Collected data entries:
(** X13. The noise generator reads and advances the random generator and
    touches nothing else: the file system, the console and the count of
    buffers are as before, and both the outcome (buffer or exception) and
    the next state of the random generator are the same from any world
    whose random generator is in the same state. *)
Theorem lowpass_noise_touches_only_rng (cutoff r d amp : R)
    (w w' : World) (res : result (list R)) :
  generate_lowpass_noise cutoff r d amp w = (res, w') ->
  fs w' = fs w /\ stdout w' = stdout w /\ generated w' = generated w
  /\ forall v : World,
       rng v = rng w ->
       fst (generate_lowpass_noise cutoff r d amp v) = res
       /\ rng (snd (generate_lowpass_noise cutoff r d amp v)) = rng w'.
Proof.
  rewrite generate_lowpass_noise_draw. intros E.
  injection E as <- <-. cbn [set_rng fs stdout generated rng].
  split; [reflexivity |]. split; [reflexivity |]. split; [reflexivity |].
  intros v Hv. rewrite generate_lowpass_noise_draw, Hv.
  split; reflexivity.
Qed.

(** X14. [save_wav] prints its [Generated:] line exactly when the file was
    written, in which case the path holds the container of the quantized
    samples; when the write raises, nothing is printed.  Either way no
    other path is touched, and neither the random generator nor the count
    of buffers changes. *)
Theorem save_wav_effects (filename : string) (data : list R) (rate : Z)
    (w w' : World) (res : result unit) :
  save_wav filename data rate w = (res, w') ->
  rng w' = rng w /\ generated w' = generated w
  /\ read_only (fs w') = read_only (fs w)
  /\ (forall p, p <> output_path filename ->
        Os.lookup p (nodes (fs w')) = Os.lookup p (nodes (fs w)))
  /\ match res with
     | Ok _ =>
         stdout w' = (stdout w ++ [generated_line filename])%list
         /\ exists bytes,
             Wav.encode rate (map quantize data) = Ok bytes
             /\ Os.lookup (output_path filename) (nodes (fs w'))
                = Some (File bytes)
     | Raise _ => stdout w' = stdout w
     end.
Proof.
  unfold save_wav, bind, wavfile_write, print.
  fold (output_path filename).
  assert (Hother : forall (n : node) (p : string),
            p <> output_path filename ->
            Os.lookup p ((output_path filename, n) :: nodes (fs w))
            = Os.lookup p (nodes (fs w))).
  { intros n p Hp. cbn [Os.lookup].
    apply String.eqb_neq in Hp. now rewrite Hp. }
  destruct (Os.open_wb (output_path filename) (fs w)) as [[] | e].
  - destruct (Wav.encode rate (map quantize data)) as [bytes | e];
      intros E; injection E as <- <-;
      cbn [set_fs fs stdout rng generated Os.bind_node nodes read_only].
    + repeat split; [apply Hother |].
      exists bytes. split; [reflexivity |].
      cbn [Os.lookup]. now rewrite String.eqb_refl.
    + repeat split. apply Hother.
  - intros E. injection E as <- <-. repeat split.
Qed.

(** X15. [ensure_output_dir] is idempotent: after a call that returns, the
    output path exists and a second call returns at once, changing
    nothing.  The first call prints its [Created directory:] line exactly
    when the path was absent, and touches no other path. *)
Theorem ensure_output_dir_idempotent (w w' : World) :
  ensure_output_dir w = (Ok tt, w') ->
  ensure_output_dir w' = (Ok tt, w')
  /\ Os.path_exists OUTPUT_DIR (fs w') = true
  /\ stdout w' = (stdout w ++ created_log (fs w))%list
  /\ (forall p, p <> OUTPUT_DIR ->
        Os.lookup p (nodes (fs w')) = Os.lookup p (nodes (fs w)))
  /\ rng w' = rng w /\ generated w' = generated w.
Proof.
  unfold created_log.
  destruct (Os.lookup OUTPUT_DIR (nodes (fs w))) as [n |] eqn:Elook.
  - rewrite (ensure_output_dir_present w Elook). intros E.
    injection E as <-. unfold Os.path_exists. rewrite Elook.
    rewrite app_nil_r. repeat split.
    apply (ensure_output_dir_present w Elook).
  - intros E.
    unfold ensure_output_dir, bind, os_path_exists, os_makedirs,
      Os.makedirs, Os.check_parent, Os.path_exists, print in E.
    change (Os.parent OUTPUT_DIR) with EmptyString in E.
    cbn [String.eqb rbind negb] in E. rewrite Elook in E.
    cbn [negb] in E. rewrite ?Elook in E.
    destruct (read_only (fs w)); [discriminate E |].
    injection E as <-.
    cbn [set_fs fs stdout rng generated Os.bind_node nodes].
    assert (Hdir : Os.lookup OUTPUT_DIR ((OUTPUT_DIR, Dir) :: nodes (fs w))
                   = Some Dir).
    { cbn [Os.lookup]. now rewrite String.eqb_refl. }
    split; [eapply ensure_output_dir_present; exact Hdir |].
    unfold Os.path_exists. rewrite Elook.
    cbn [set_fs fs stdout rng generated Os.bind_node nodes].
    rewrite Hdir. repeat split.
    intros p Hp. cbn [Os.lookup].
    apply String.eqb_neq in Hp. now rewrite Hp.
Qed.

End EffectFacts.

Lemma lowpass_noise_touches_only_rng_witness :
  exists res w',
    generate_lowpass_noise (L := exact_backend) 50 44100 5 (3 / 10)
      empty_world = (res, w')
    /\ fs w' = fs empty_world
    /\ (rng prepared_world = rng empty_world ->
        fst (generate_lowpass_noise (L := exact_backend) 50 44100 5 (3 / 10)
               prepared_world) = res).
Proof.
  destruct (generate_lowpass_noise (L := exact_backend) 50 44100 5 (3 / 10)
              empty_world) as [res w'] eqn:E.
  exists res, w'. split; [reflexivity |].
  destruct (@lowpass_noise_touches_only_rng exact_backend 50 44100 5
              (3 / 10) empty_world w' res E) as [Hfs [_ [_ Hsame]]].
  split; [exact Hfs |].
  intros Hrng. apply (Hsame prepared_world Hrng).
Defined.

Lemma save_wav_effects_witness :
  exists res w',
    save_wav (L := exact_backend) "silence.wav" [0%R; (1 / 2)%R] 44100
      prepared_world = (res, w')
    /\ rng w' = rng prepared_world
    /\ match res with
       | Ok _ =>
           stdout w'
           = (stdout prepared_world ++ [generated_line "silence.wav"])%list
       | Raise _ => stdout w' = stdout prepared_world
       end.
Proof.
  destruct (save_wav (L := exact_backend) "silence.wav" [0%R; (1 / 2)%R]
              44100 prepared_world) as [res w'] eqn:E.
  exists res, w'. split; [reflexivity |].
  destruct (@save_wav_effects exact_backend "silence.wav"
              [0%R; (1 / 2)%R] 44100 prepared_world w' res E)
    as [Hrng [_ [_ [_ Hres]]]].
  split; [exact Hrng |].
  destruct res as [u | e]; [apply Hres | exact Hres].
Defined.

### Work task:
Copy all the entries verbatim.

### Answer:
(** X13. The noise generator reads and advances the random generator and
    touches nothing else: the file system, the console and the count of
    buffers are as before, and both the outcome (buffer or exception) and
    the next state of the random generator are the same from any world
    whose random generator is in the same state. *)
Theorem lowpass_noise_touches_only_rng (cutoff r d amp : R)
    (w w' : World) (res : result (list R)) :
  generate_lowpass_noise cutoff r d amp w = (res, w') ->
  fs w' = fs w /\ stdout w' = stdout w /\ generated w' = generated w
  /\ forall v : World,
       rng v = rng w ->
       fst (generate_lowpass_noise cutoff r d amp v) = res
       /\ rng (snd (generate_lowpass_noise cutoff r d amp v)) = rng w'.
Proof.
  rewrite generate_lowpass_noise_draw. intros E.
  injection E as <- <-. cbn [set_rng fs stdout generated rng].
  split; [reflexivity |]. split; [reflexivity |]. split; [reflexivity |].
  intros v Hv. rewrite generate_lowpass_noise_draw, Hv.
  split; reflexivity.
Qed.

(** X14. [save_wav] prints its [Generated:] line exactly when the file was
    written, in which case the path holds the container of the quantized
    samples; when the write raises, nothing is printed.  Either way no
    other path is touched, and neither the random generator nor the count
    of buffers changes. *)
Theorem save_wav_effects (filename : string) (data : list R) (rate : Z)
    (w w' : World) (res : result unit) :
  save_wav filename data rate w = (res, w') ->
  rng w' = rng w /\ generated w' = generated w
  /\ read_only (fs w') = read_only (fs w)
  /\ (forall p, p <> output_path filename ->
        Os.lookup p (nodes (fs w')) = Os.lookup p (nodes (fs w)))
  /\ match res with
     | Ok _ =>
         stdout w' = (stdout w ++ [generated_line filename])%list
         /\ exists bytes,
             Wav.encode rate (map quantize data) = Ok bytes
             /\ Os.lookup (output_path filename) (nodes (fs w'))
                = Some (File bytes)
     | Raise _ => stdout w' = stdout w
     end.
Proof.
  unfold save_wav, bind, wavfile_write, print.
  fold (output_path filename).
  assert (Hother : forall (n : node) (p : string),
            p <> output_path filename ->
            Os.lookup p ((output_path filename, n) :: nodes (fs w))
            = Os.lookup p (nodes (fs w))).
  { intros n p Hp. cbn [Os.lookup].
    apply String.eqb_neq in Hp. now rewrite Hp. }
  destruct (Os.open_wb (output_path filename) (fs w)) as [[] | e].
  - destruct (Wav.encode rate (map quantize data)) as [bytes | e];
      intros E; injection E as <- <-;
      cbn [set_fs fs stdout rng generated Os.bind_node nodes read_only].
    + repeat split; [apply Hother |].
      exists bytes. split; [reflexivity |].
      cbn [Os.lookup]. now rewrite String.eqb_refl.
    + repeat split. apply Hother.
  - intros E. injection E as <- <-. repeat split.
Qed.

(** X15. [ensure_output_dir] is idempotent: after a call that returns, the
    output path exists and a second call returns at once, changing
    nothing.  The first call prints its [Created directory:] line exactly
    when the path was absent, and touches no other path. *)
Theorem ensure_output_dir_idempotent (w w' : World) :
  ensure_output_dir w = (Ok tt, w') ->
  ensure_output_dir w' = (Ok tt, w')
  /\ Os.path_exists OUTPUT_DIR (fs w') = true
  /\ stdout w' = (stdout w ++ created_log (fs w))%list
  /\ (forall p, p <> OUTPUT_DIR ->
        Os.lookup p (nodes (fs w')) = Os.lookup p (nodes (fs w)))
  /\ rng w' = rng w /\ generated w' = generated w.
Proof.
  unfold created_log.
  destruct (Os.lookup OUTPUT_DIR (nodes (fs w))) as [n |] eqn:Elook.
  - rewrite (ensure_output_dir_present w Elook). intros E.
    injection E as <-. unfold Os.path_exists. rewrite Elook.
    rewrite app_nil_r. repeat split.
    apply (ensure_output_dir_present w Elook).
  - intros E.
    unfold ensure_output_dir, bind, os_path_exists, os_makedirs,
      Os.makedirs, Os.check_parent, Os.path_exists, print in E.
    change (Os.parent OUTPUT_DIR) with EmptyString in E.
    cbn [String.eqb rbind negb] in E. rewrite Elook in E.
    cbn [negb] in E. rewrite ?Elook in E.
    destruct (read_only (fs w)); [discriminate E |].
    injection E as <-.
    cbn [set_fs fs stdout rng generated Os.bind_node nodes].
    assert (Hdir : Os.lookup OUTPUT_DIR ((OUTPUT_DIR, Dir) :: nodes (fs w))
                   = Some Dir).
    { cbn [Os.lookup]. now rewrite String.eqb_refl. }
    split; [eapply ensure_output_dir_present; exact Hdir |].
    unfold Os.path_exists. rewrite Elook.
    cbn [set_fs fs stdout rng generated Os.bind_node nodes].
    rewrite Hdir. repeat split.
    intros p Hp. cbn [Os.lookup].
    apply String.eqb_neq in Hp. now rewrite Hp.
Qed.

End EffectFacts.

Lemma lowpass_noise_touches_only_rng_witness :
  exists res w',
    generate_lowpass_noise (L := exact_backend) 50 44100 5 (3 / 10)
      empty_world = (res, w')
    /\ fs w' = fs empty_world
    /\ (rng prepared_world = rng empty_world ->
        fst (generate_lowpass_noise (L := exact_backend) 50 44100 5 (3 / 10)
               prepared_world) = res).
Proof.
  destruct (generate_lowpass_noise (L := exact_backend) 50 44100 5 (3 / 10)
              empty_world) as [res w'] eqn:E.
  exists res, w'. split; [reflexivity |].
  destruct (@lowpass_noise_touches_only_rng exact_backend 50 44100 5
              (3 / 10) empty_world w' res E) as [Hfs [_ [_ Hsame]]].
  split; [exact Hfs |].
  intros Hrng. apply (Hsame prepared_world Hrng).
Defined.

Lemma save_wav_effects_witness :
  exists res w',
    save_wav (L := exact_backend) "silence.wav" [0%R; (1 / 2)%R] 44100
      prepared_world = (res, w')
    /\ rng w' = rng prepared_world
    /\ match res with
       | Ok _ =>
           stdout w'
           = (stdout prepared_world ++ [generated_line "silence.wav"])%list
       | Raise _ => stdout w' = stdout prepared_world
       end.
Proof.
  destruct (save_wav (L := exact_backend) "silence.wav" [0%R; (1 / 2)%R]
              44100 prepared_world) as [res w'] eqn:E.
  exists res, w'. split; [reflexivity |].
  destruct (@save_wav_effects exact_backend "silence.wav"
              [0%R; (1 / 2)%R] 44100 prepared_world w' res E)
    as [Hrng [_ [_ [_ Hres]]]].
  split; [exact Hrng |].
  destruct res as [u | e]; [apply Hres | exact Hres].
Defined.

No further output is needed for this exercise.